Doctors have been opting out of the Medicare system at an alarming rate lately as the system goes through a tumultuous year, leaving some accountants’ clients in a bind when they suddenly cannot get their medical bills paid.

At the New York State Society of CPAs’ health care conference on Tuesday, Katherine Dunphy, director of congressional affairs at National Government Services, a major contractor for Medicare administrative services, described this nightmare scenario. While her company is not supposed to deal directly with Medicare patients, it often finds itself on the receiving end of calls anyway. Still, Dunphy noted that many Medicare patients do not take advantage of the appeals process offered by the program.

Dunphy mostly deals with doctor’s offices, which are having a hard time keeping up with the rapid changes in Medicare. The system is on its fourth physician fee schedule of the year, thanks to all the uncertainty and changes brought by the health care reform bill. Medicare has become a daunting system for many doctors' offices, and often not one that reimburses doctors quickly or highly.

While 97 percent of doctors still accept Medicare, according to the Center for Medicare and Medicaid Services, problems with Medicare reimbursement rates have frustrated many physicians and their accounts receivable staff. New York State has the highest number of doctors of any state in the country opting out of the system, according to Dunphy: “Every day we’re getting calls from doctors who are saying, ‘I can’t keep up.’” She noted that in some hospitals on Manhattan’s East Side, it is difficult to find a doctor in certain practice specialties who accepts Medicare.
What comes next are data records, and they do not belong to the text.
(** A [cty.Value] held by an interface is not passed through: its type,
    as [encode] sees it, is the interface type. *)
Example Encode_cty_Value_in_interface :
  @Encode sample_Libraries
    (DSlice (Some [DInterface (Some (DStruct (Is_cty_Value (cty_StringVal "x")) []))]))
    (cty_List cty_String)
  = (cty_NilVal,
     Some (NewErrorf [cty_IndexStep (cty_NumberIntVal 0)]
             (cant_convert_to_string reflect_Struct))).
Proof. reflexivity. Qed.

(** * Further properties of the encoder *)

(** ** Unwrapping *)

(** X1.  [unwrapPointer] returns the zero Value exactly for the nil
    chains; otherwise it returns a valid value that is neither a pointer
    nor an interface; and unwrapping what it returned changes nothing. *)
Theorem unwrapPointer_spec (val : reflect_Value) :
  (Value_IsValid (unwrapPointer val) = false ↔ NilChain (data val))
  ∧ Value_Kind (unwrapPointer val) ≠ reflect_Ptr
  ∧ Value_Kind (unwrapPointer val) ≠ reflect_Interface
  ∧ unwrapPointer (unwrapPointer val) = unwrapPointer val.
Proof.
  split; [|split; [apply unwrap_Kind|split; [apply unwrap_Kind|apply unwrapPointer_idemp]]].
  destruct val as [d a]. unfold unwrapPointer. simpl.
  split; [|apply NilChain_unwrap].
  revert a. induction d as [e IH | e IH | d Hp Hi] using GoData_chain_ind;
    intros a; simpl.
  - intros Hinvalid. constructor. by eapply IH.
  - intros Hinvalid. constructor. by eapply IH.
  - destruct d as [| | | | | | | [e|] | [e|] | | | |]; try done;
      try constructor.
    + by destruct (Hp e).
    + by destruct (Hi e).
Qed.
The Medical Society of the State of New York recently announced that 1,100 doctors had left the system, including the society’s own president, who is also boycotting private insurance plans.

One of the problems has been with the perennial “doc fix” that Congress needs to pass on an annual basis to keep the Medicare reimbursement rates for doctors from plummeting more than 20 percent. While Congress has proposed making the fix permanent, that seems about as likely as making the alternative minimum tax patch permanent as well. The confusion in Washington over the “doc fix” and changes from the health care reform bill resulted in Medicare claims processing being delayed for an entire month in June, putting doctors in a precarious position waiting for their patients' claims to be paid.

Still, the Medicare system is trying to prod doctors into modernizing their practices, taking a carrot and stick approach in some instances. Yet despite all of President Obama’s talk about the advantages of electronic medical records and other new technologies that the health care reform bill would usher in, Dunphy said she has actually been seeing an increase in the number of paper claims filed through her office. Her office has to use a scanner to process them for Medicare. She is trying to promote the use of electronic claims processing, but when she goes into doctor’s offices, she is sometimes asked to help fix the printer so it lines up the paper forms the right way.

Dunphy has been educating doctors about changes in Medicare service coding and the increasing crackdown on Medicare fraud, as the federal government tries to find ways to curb the cost of health care. New York City has seen an uptick in fraud in some specialties such as physical therapy, where one group in Brooklyn was recently found to have bilked Medicare out of about $72 million.

Doctors and their patients need to find out from their accountants about some important changes in Medicare next year. Starting in 2011, claims have to be submitted within 365 days. That goes for appeals against Medicare determinations as well.

“People hold onto their old medical bills,” said Dunphy. “Now is the time to get those in. Look at those receivables.”

Accountants should also be telling their physician clients about some of the incentives being offered by the federal government to encourage them to modernize. Under the Recovery Act, beginning in 2011, eligible professionals who implement and report meaningful use of electronic health records will be eligible for incentive payments equal to 75 percent of Medicare allowable charges for covered services furnished for a year, up to a maximum payment of $44,000. However, Dunphy cautioned that the electronic medical records system needs to be certified, and physicians also have to be careful that they don’t get ripped off by vendors who don’t know what they’re doing.

Despite the controversy in the past year over the health care reform bill, retirees should be made aware of the potential benefits. That includes the closing of the so-called “donut hole” in Medicare Part D prescription drug coverage, which has resulted in more than a million seniors receiving a $250 rebate check if they managed to reach that coverage gap this year. Seniors will also be able to get a free annual wellness exam starting next year.

Companies too have been applying for subsidies for covering early retirees under the health care bill. Retirees aged 55 to 65 are eligible under the program, and so far 78 companies in New York have applied for the program to help pay the cost of providing health insurance to early retirees.

There is some good news, but also much uncertainty surrounding Medicare. By December 1, a national deficit commission is supposed to report to the White House and Congress on what kinds of changes are needed to get the country’s fiscal affairs in order. As one of the largest and fastest-growing federal programs, especially as more Baby Boomers retire, Medicare is likely to be one major item that’s going to be spotlighted.